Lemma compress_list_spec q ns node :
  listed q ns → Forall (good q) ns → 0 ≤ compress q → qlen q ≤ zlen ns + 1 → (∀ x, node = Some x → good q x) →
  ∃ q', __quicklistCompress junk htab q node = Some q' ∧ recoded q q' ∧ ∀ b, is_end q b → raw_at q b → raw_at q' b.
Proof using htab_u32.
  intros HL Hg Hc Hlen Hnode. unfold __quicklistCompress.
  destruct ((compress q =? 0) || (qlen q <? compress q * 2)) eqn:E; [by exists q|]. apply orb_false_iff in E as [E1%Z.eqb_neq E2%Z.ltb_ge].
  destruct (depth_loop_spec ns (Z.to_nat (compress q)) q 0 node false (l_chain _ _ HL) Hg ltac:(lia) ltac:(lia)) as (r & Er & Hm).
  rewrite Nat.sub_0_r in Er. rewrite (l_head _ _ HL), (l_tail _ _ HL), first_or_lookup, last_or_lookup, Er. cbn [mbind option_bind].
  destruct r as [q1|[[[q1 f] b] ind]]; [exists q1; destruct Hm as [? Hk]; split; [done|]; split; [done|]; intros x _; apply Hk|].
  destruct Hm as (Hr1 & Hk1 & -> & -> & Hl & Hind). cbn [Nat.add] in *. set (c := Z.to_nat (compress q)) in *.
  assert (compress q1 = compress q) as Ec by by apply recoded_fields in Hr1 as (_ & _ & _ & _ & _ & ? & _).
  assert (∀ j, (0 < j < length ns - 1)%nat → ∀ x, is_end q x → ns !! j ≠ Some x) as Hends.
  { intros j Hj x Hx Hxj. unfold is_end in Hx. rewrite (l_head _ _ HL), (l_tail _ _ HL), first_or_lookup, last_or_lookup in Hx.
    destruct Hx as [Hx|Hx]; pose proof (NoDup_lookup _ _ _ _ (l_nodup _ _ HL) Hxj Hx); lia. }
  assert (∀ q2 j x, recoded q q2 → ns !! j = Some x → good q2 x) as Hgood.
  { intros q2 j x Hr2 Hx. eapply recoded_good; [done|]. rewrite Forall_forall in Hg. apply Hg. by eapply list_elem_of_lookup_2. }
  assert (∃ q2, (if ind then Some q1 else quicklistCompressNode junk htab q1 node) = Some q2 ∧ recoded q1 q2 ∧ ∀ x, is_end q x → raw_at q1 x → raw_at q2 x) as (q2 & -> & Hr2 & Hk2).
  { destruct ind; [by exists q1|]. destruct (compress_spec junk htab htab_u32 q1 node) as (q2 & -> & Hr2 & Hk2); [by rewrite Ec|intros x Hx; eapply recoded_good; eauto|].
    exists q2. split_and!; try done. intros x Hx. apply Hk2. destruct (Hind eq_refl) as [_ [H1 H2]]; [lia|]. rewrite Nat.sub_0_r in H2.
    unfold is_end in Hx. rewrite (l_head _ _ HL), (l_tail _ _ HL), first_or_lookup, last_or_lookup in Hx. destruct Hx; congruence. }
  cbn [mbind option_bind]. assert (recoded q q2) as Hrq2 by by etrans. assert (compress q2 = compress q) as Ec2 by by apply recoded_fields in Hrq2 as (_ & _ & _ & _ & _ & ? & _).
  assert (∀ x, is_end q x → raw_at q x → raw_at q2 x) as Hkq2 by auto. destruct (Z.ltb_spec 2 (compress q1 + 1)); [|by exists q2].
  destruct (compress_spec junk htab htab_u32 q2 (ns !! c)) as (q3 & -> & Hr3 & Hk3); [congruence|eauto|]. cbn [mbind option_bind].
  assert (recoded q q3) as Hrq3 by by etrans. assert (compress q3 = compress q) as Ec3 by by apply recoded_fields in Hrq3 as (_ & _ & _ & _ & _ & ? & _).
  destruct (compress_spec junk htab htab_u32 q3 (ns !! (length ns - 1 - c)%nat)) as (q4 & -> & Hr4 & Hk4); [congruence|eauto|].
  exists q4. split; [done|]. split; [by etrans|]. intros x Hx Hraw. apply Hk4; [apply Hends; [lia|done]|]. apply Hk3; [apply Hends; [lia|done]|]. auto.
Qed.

What you need to do:
In the listing, return each line containing the string "mbind".

Result for this exercise:
  rewrite Nat.sub_0_r in Er. rewrite (l_head _ _ HL), (l_tail _ _ HL), first_or_lookup, last_or_lookup, Er. cbn [mbind option_bind].
  cbn [mbind option_bind]. assert (recoded q q2) as Hrq2 by by etrans. assert (compress q2 = compress q) as Ec2 by by apply recoded_fields in Hrq2 as (_ & _ & _ & _ & _ & ? & _).
  destruct (compress_spec junk htab htab_u32 q2 (ns !! c)) as (q3 & -> & Hr3 & Hk3); [congruence|eauto|]. cbn [mbind option_bind].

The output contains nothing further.